Fishing the lake for bream is a matter of keeping things very simple. Using crickets for bait is as simple as it gets.

One of the tricks for landing palm readers is getting the insects down to the right depth. It may take a few casts and several adjustments, but once that critter drops down to the right depth, you're in for some real action.

That action comes in the form of utilizing ultralight tackle. Little, inexpensive combination rod-and-reel setups, like the Shakespeare Microspin Combo, are excellent for bream action on the lake. The feeling you get from a big bull bream bending over the 4-1/2 foot rod you're holding — it might as well be a lunker-bass.

One of the drawbacks to the little combos is, typically, they come packed with 2- or 4-pound-test line. You'll want to use the maximum weight the light tackle can handle — normally 6-pound-test.

Cow Island Lake is full, perhaps too full, of subaquatic vegetation in the form of hydrilla. Big bull bream dive deep into the grass, where the light 2- and 4-pound-test line just doesn't hold up. Often, you have to drag several pounds of grass up from the bottom and undress the fish surrounded by it.

Area 6 Louisiana Department of Wildlife and Fisheries Biologist Jody David pointed out something needs to be done concerning the nuisance vegetation.

"It's a pretty place, it really is," David said. "It's just so tough to get around right now. The hydrilla got in and spread so quickly. My plan is to jump in there, when the river pops up, and we're going to try and do some aquatic herbicidal treatment. Fishing-wise, we're happy with it, but down with the aquatics."

Bluegills and redear sunfish are the most common cricket-eaters anglers will catch on Cow Island Lake. But they'll also boat a few fat slabs and bass as well.

There are specialists who go into the lake preferring to target and jig strictly for sac-a-lait. Noticeably, they seldom toss back the big bull bream caught as a byproduct.

Using crickets doesn't take a lot of special tackle either.

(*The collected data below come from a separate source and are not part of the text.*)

(* ===== verification/Logfile.v ===== *)
(** The journal $LogFile (libntfs/logfile.c): the checks of its restart pages,
    the search for the current one, and emptying it.  A page is the array of
    its bytes, the restart area and the client records are offsets in it. *)

From S2P Require Import Prelude Bytes Mst AttrIO Collate.

Definition magic_RSTR : Z := 0x52545352.
Definition magic_RCRD : Z := 0x44524352.
Definition magic_CHKD : Z := 0x444b4843.
Definition magic_empty : Z := 0xffffffff.

Definition MaxLogFileSize : Z := 0x100000000.
Definition DefaultLogPageSize : Z := 4096.
Definition MinLogRecordPages : Z := 48.
Definition LOGFILE_NO_CLIENT : Z := 0xffff.

(** ** Fields of RESTART_PAGE_HEADER *)

Definition rp_magic (rp : list Z) : res Z := get_le 4 rp 0.
Definition rp_usa_ofs (rp : list Z) : res Z := get_le 2 rp 4.
Definition rp_usa_count (rp : list Z) : res Z := get_le 2 rp 6.
Definition rp_chkdsk_lsn (rp : list Z) : res Z := v ← get_le 8 rp 8; Ok (s64 v).
Definition rp_system_page_size (rp : list Z) : res Z := get_le 4 rp 16.
Definition rp_log_page_size (rp : list Z) : res Z := get_le 4 rp 20.
Definition rp_restart_area_offset (rp : list Z) : res Z := get_le 2 rp 24.
Definition rp_minor_ver (rp : list Z) : res Z := v ← get_le 2 rp 26; Ok (s16 v).
Definition rp_major_ver (rp : list Z) : res Z := v ← get_le 2 rp 28; Ok (s16 v).

(** [offsetof(RESTART_PAGE_HEADER, usn)] *)
Definition usn_ofs : Z := 30.

(** ** Fields of RESTART_AREA, at [ra] *)

Definition ra_current_lsn (rp : list Z) (ra : Z) : res Z := v ← get_le 8 rp ra; Ok (s64 v).
Definition ra_log_clients (rp : list Z) (ra : Z) : res Z := get_le 2 rp (ra + 8).
Definition ra_client_free_list (rp : list Z) (ra : Z) : res Z := get_le 2 rp (ra + 10).
Definition ra_client_in_use_list (rp : list Z) (ra : Z) : res Z := get_le 2 rp (ra + 12).
Definition ra_seq_number_bits (rp : list Z) (ra : Z) : res Z := get_le 4 rp (ra + 16).
Definition ra_restart_area_length (rp : list Z) (ra : Z) : res Z := get_le 2 rp (ra + 20).
Definition ra_client_array_offset (rp : list Z) (ra : Z) : res Z := get_le 2 rp (ra + 22).
Definition ra_file_size (rp : list Z) (ra : Z) : res Z := get_le 8 rp (ra + 24).
Definition ra_log_record_header_length (rp : list Z) (ra : Z) : res Z := get_le 2 rp (ra + 36).
Definition ra_log_page_data_offset (rp : list Z) (ra : Z) : res Z := get_le 2 rp (ra + 38).

(** [offsetof(RESTART_AREA, file_size)], [sizeof(RESTART_AREA)] *)
Definition file_size_ofs : Z := 24.
Definition sizeof_RESTART_AREA : Z := 48.

(** ** Fields of LOG_CLIENT_RECORD, at [cr] *)

Definition sizeof_LOG_CLIENT_RECORD : Z := 160.
Definition cr_prev_client (rp : list Z) (cr : Z) : res Z := get_le 2 rp (cr + 16).
Definition cr_next_client (rp : list Z) (cr : Z) : res Z := get_le 2 rp (cr + 18).

(** ** The checks *)

(** [x & (x - 1)]: is [x] not a power of two? *)
Definition not_power (x : Z) : bool := negb (Z.land x (u32 (x - 1)) =? 0).

(** The end of the update sequence array, 0 when there is none; [None] when it is
    not where it may be. *)
Definition check_usa (rp : list Z) (page_size : Z) : res (option Z) :=
  magic ← rp_magic rp;
  count ← rp_usa_count rp;
  if (magic =? magic_CHKD) && (count =? 0) then Ok (Some 0) else
  let usa_count := u16 (1 + Z.shiftr page_size 9) in
  if negb (usa_count =? count) then Ok None else
  usa_ofs ← rp_usa_ofs rp;
  let usa_end := u16 (usa_ofs + usa_count * 2) in
  Ok (if (usa_ofs <? usn_ofs) || (NTFS_BLOCK_SIZE - 2 <? usa_end) then None else Some usa_end).

(** Without an update sequence array the restart area may begin at [usn]. *)
Definition check_ra_ofs (rp : list Z) (page_size usa_end : Z) : res bool :=
  magic ← rp_magic rp;
  count ← rp_usa_count rp;
  let have_usa := negb ((magic =? magic_CHKD) && (count =? 0)) in
  ra_ofs ← rp_restart_area_offset rp;
  Ok (negb (negb (Z.land ra_ofs 7 =? 0) || (ra_ofs <? (if have_usa then usa_end else usn_ofs)) || (page_size <? ra_ofs))).

Definition ntfs_check_restart_page_header (rp : list Z) (pos : Z) : res bool :=
  system_page_size ← rp_system_page_size rp;
  log_page_size ← rp_log_page_size rp;
  if (system_page_size <? NTFS_BLOCK_SIZE) || (log_page_size <? NTFS_BLOCK_SIZE) || not_power system_page_size || not_power log_page_size then Ok false else
  if negb (pos =? 0) && negb (pos =? system_page_size) then Ok false else
  major ← rp_major_ver rp;
  minor ← rp_minor_ver rp;
  if (negb (major =? 1) || negb (minor =? 1)) && (negb (major =? 2) || negb (minor =? 0)) then Ok false else
  usa ← check_usa rp system_page_size;
  match usa with
  | None => Ok false
  | Some usa_end =>
      ok ← check_ra_ofs rp system_page_size usa_end;
      if negb ok then Ok false else
      magic ← rp_magic rp;
      lsn ← rp_chkdsk_lsn rp;
      Ok ((magic =? magic_CHKD) || (lsn =? 0))
  end.

(** [while (file_size) { file_size >>= 1; fs_bits++; }] *)
Fixpoint file_size_bits (fuel : nat) (file_size fs_bits : Z) : res Z :=
  match fuel with
  | O => Undef
  | S fuel => if file_size =? 0 then Ok fs_bits else file_size_bits fuel (Z.shiftr file_size 1) (u8 (fs_bits + 1))
  end.

(** [((x + 7) & ~7) != x] *)
Definition unaligned (x : Z) : bool := negb (Z.land (x + 7) (Z.lnot 7) =? x).

(** The part of the check up to the lists of the clients. *)
Definition check_ra_bounds (rp : list Z) (ra_ofs : Z) : res bool :=
  if NTFS_BLOCK_SIZE - 2 <? ra_ofs + file_size_ofs then Ok false else
  ca_ofs ← ra_client_array_offset rp ra_ofs;
  if unaligned ca_ofs || (NTFS_BLOCK_SIZE - 2 <? ra_ofs + ca_ofs) then Ok false else
  log_clients ← ra_log_clients rp ra_ofs;
  let ra_len := u16 (ca_ofs + log_clients * sizeof_LOG_CLIENT_RECORD) in
  page_size ← rp_system_page_size rp;
  length ← ra_restart_area_length rp ra_ofs;
  if (page_size <? u32 (ra_ofs + ra_len)) || (page_size <? u32 (ra_ofs + length)) || (length <? ra_len) then Ok false else
  free ← ra_client_free_list rp ra_ofs;
  used ← ra_client_in_use_list rp ra_ofs;
  Ok (negb ((negb (free =? LOGFILE_NO_CLIENT) && (log_clients <=? free)) || (negb (used =? LOGFILE_NO_CLIENT) && (log_clients <=? used)))).

Definition ntfs_check_restart_area (rp : list Z) : res bool :=
  ra_ofs ← rp_restart_area_offset rp;
  ok ← check_ra_bounds rp ra_ofs;
  if negb ok then Ok false else
  file_size ← ra_file_size rp ra_ofs;
  fs_bits ← file_size_bits 65 file_size 0;
  seq_bits ← ra_seq_number_bits rp ra_ofs;
  if negb (seq_bits =? u32 (67 - fs_bits)) then Ok false else
  header ← ra_log_record_header_length rp ra_ofs;
  if unaligned header then Ok false else
  data ← ra_log_page_data_offset rp ra_ofs;
  Ok (negb (unaligned data)).

(** The walk of one list from [idx]: the records that may still be visited, or
    [None] when the list is corrupt.  [ca] is the offset of the client array. *)
Fixpoint check_list (fuel : nat) (rp : list Z) (ca log_clients page_size nr_clients idx : Z) (is_first : bool) : res (option Z) :=
  match fuel with
  | O => Undef
  | S fuel =>
      if idx =? LOGFILE_NO_CLIENT then Ok (Some nr_clients) else
      if (nr_clients =? 0) || (log_clients <=? idx) then Ok None else
      if page_size <? ca + (idx + 1) * sizeof_LOG_CLIENT_RECORD then Ok None else
      let cr := ca + idx * sizeof_LOG_CLIENT_RECORD in
      bad ← (if is_first then prev ← cr_prev_client rp cr; Ok (negb (prev =? LOGFILE_NO_CLIENT)) else Ok false);
      if bad : bool then Ok None else
      next ← cr_next_client rp cr;
      check_list fuel rp ca log_clients page_size (nr_clients - 1) next false
  end.

(** Every record visited takes one of those that may be. *)
Definition ntfs_check_log_client_array (rp : list Z) : res bool :=
  ra ← rp_restart_area_offset rp;
  page_size ← rp_system_page_size rp;
  if page_size <? ra + sizeof_RESTART_AREA then Ok false else
  ca_ofs ← ra_client_array_offset rp ra;
  let offset_clients := ra + ca_ofs in
  if page_size <=? offset_clients then Ok false else
  log_clients ← ra_log_clients rp ra;
  free ← ra_client_free_list rp ra;
  nr ← check_list (S (Z.to_nat log_clients)) rp offset_clients log_clients page_size log_clients free true;
  match nr with
  | None => Ok false
  | Some nr =>
      used ← ra_client_in_use_list rp ra;
      nr ← check_list (S (Z.to_nat log_clients)) rp offset_clients log_clients page_size nr used true;
      Ok (match nr with Some _ => true | None => false end)
  end.

(** ** Loading a restart page *)

Section load.
Context {A : Type} `{Heap} `{AttrIO A}.

(** The whole page: copied from [rp], or read.  A read that fails or is short is
    an I/O error unless memory was missing. *)
Definition read_page (log_na : A) (rp : list Z) (pos page_size : Z) : res (list Z) :=
  if page_size <=? NTFS_BLOCK_SIZE then aslice rp 0 page_size else
  match ntfs_attr_pread log_na pos page_size with
  | Ok b => if zlen b =? page_size then Ok b else Err EIO
  | Err ENOMEM => Err ENOMEM
  | Err _ => Err EIO
  | Undef => Undef
  end.

(** The page after [ntfs_mst_post_read_fixup], and whether that failed. *)
Definition deprotect (trp : list Z) (page_size : Z) : res (list Z * bool) :=
  magic ← rp_magic trp;
  count ← rp_usa_count trp;
  if negb (magic =? magic_CHKD) || negb (count =? 0) then
    '(w, e) ← ntfs_mst_post_read_fixup (ntfschars trp) page_size;
    Ok (concat (map (le_bytes 2) w), match e with None => false | Some _ => true end)
  else Ok (trp, false).

(** The page and its lsn; the error is the value returned. *)
Definition ntfs_check_and_load_restart_page (log_na : A) (rp : list Z) (pos : Z) : res (list Z * Z) :=
  ok ← ntfs_check_restart_page_header rp pos;
  if negb ok then Err EINVAL else
  ok ← ntfs_check_restart_area rp;
  if negb ok then Err EINVAL else
  ra ← rp_restart_area_offset rp;
  page_size ← rp_system_page_size rp;
  count ← rp_usa_count rp;
  if (u32 ((count - 1) * NTFS_BLOCK_SIZE) <? page_size) || (zlen (attr_value log_na) <? page_size) then Err EINVAL else
  if negb (heap_grants page_size) then Err ENOMEM else
  trp ← read_page log_na rp pos page_size;
  '(trp, failed) ← deprotect trp page_size;
  length ← ra_restart_area_length rp ra;
  if (failed : bool) && (NTFS_BLOCK_SIZE - 2 <? ra + length) then Err EINVAL else
  magic ← rp_magic rp;
  used ← ra_client_in_use_list rp ra;
  ok ← (if (magic =? magic_RSTR) && negb (used =? LOGFILE_NO_CLIENT) then ntfs_check_log_client_array trp else Ok true);
  if negb ok then Err EINVAL else
  lsn ← (if magic =? magic_RSTR then ra_current_lsn rp ra else rp_chkdsk_lsn rp);
  Ok (trp, lsn).

(** ** The search for the current restart page *)

(** What the search has found: whether all blocks were empty, and the pages with
    their lsn.  [None] is [goto err_out]. *)
Record found := mk_found { logfile_is_empty : bool; rstr1 : option (list Z * Z); rstr2 : option (list Z * Z) }.

Definition next_pos (pos : Z) : Z := Z.shiftl (if pos =? 0 then Z.shiftr NTFS_BLOCK_SIZE 1 else pos) 1.

(** [for (pos = 0; pos < size; pos <<= 1)].  [behind] is the memory behind the
    block allocated for the reads. *)
Fixpoint search_pages (fuel : nat) (log_na : A) (behind : list Z) (size pos : Z) (f : found) : res (option found) :=
  match fuel with
  | O => Undef
  | S fuel =>
      if size <=? pos then Ok (Some f) else
      match ntfs_attr_pread log_na pos NTFS_BLOCK_SIZE with
      | Undef => Undef
      | Err _ => Ok None
      | Ok kaddr =>
          if negb (zlen kaddr =? NTFS_BLOCK_SIZE) then Ok None else
          magic ← rp_magic kaddr;
          if (magic =? magic_empty) && negb (logfile_is_empty f) then Ok (Some f) else
          let f := mk_found (logfile_is_empty f && (magic =? magic_empty)) (rstr1 f) (rstr2 f) in
          if magic =? magic_RCRD then Ok (Some f) else
          if negb (magic =? magic_RSTR) && negb (magic =? magic_CHKD) then search_pages fuel log_na behind size (next_pos pos) f else
          match ntfs_check_and_load_restart_page log_na (kaddr ++ behind) pos with
          | Ok page =>
              let f := match rstr1 f with
                       | None => mk_found (logfile_is_empty f) (Some page) (rstr2 f)
                       | Some _ => mk_found (logfile_is_empty f) (rstr1 f) (Some page)
                       end in
              if pos =? 0 then search_pages fuel log_na behind size (next_pos pos) f else Ok (Some f)
          | Err EINVAL => search_pages fuel log_na behind size (next_pos pos) f
          | Err _ => Ok None
          | Undef => Undef
          end
      end
  end.

(** What [ntfs_check_logfile] returns. *)
Inductive journal_state := Corrupt | Empty | Restart (rp : list Z).

(** The flag of the volume that says that the journal is empty, and the answer.
    The positions double up to 4 GiB, so there are 25 of them. *)
Definition ntfs_check_logfile (log_na : A) (behind : list Z) (log_file_empty : bool) : res (bool * journal_state) :=
  if log_file_empty then Ok (true, Empty) else
  let size := Z.min (zlen (attr_value log_na)) MaxLogFileSize in
  let size := Z.land size (Z.lnot (DefaultLogPageSize - 1)) in
  if (size <? DefaultLogPageSize * 2) || (Z.shiftr (size - DefaultLogPageSize * 2) 12 <? MinLogRecordPages) then Ok (false, Corrupt) else
  if negb (heap_grants NTFS_BLOCK_SIZE) then Ok (false, Corrupt) else
  r ← search_pages 26 log_na behind size 0 (mk_found true None None);
  Ok (match r with
      | None => (false, Corrupt)
      | Some f =>
          if logfile_is_empty f then (true, Empty) else
          (false, match rstr1 f, rstr2 f with
                  | None, _ => Corrupt
                  | Some (p, _), None => Restart p
                  | Some (p1, lsn1), Some (p2, lsn2) => Restart (if lsn1 <? lsn2 then p2 else p1)
                  end)
      end).

(** ** Emptying *)

Definition NTFS_BUF_SIZE : Z := 8192.

(** [while ((count = na->data_size - pos) > 0)] *)
Fixpoint empty_loop (fuel : nat) (na : A) (pos : Z) : res A :=
  match fuel with
  | O => Undef
  | S fuel =>
      let count := zlen (attr_value na) - pos in
      if count <=? 0 then Ok na else
      let count := Z.min count NTFS_BUF_SIZE in
      '(na, count) ← ntfs_attr_pwrite na pos (replicate (Z.to_nat count) 0xff);
      if count <=? 0 then Err EIO else empty_loop fuel na (pos + count)
  end.

(** The attribute and the flag of the volume.  Every write makes the rest
    shorter. *)
Definition ntfs_empty_logfile (na : A) (non_resident log_file_empty : bool) : res (A * bool) :=
  if log_file_empty then Ok (na, true) else
  if negb non_resident then Err EIO else
  na ← empty_loop (S (length (attr_value na))) na 0;
  Ok (na, true).

End load.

A spring-stick float or 1-inch bobber combined with a No. 6 Aberdeen pan-fish hook and removable split-shot are all you need.

In some cases, the split-shot can be overdone causing reduced sensitivity and bream sucking the cricket off of your hook. Use only enough split-shot to where the spring-stick float sets upright in the water and where the bulb is sunk about halfway.

Throughout the thick mats of hydrilla, there are openings to toss or drop your rig into. Adjust your float, starting out approximately 3 to 3 1/2 feet above your hook and only deeper if it becomes necessary. A few twitches, along with a slow start-stop reel pattern, will entice big palm readers out from the shadows of the hydrilla.

With all fishing, you have to contend with a few small bait stealers. But Cow Island Lake has plenty of bull bream that will flat out whack your bait and make your float disappear, like Jaws pulling under a 55-gallon drum.

Once you've found a deep, dark hole in the hydrilla that's producing, it's not uncommon to pull several palm readers out of it. Plan to sit until the hole plays out, and then go find another. Competition on the lake is minimal. There are plenty of secluded pockets and holes in the grass to go around, and ample room for boaters to spread out on the lake.

For those who enjoy using artificial baits, old standbys like the 1/16- and 1/32-ounce Johnson Beetle Spin and Laker Critter Spin are effective along with standard crappie tube jigs.

Because the big bream are holed-up in the hydrilla, there isn't a lot of long casting or flipping that you can do for them. Anglers will be limited to jigging the holes in the blankets of grass, but the reward can be loads of fun when utilizing the micro-lures.

During the morning, Womack and I got pretty good at palm reading. Kicked back and relaxed, the Eagles tune booted up in my head again.

"Welcome to the Atchafalaya Basin…"

"Cow Island Lake, such a lovely place…"

"Living it up at Cow Island Lake in the basin…"

"What a nice surprise, bring your alibis…"

When it comes to fishing bream, who needs a spiritual advisor when you can do your own "palm reading" on Cow Island Lake.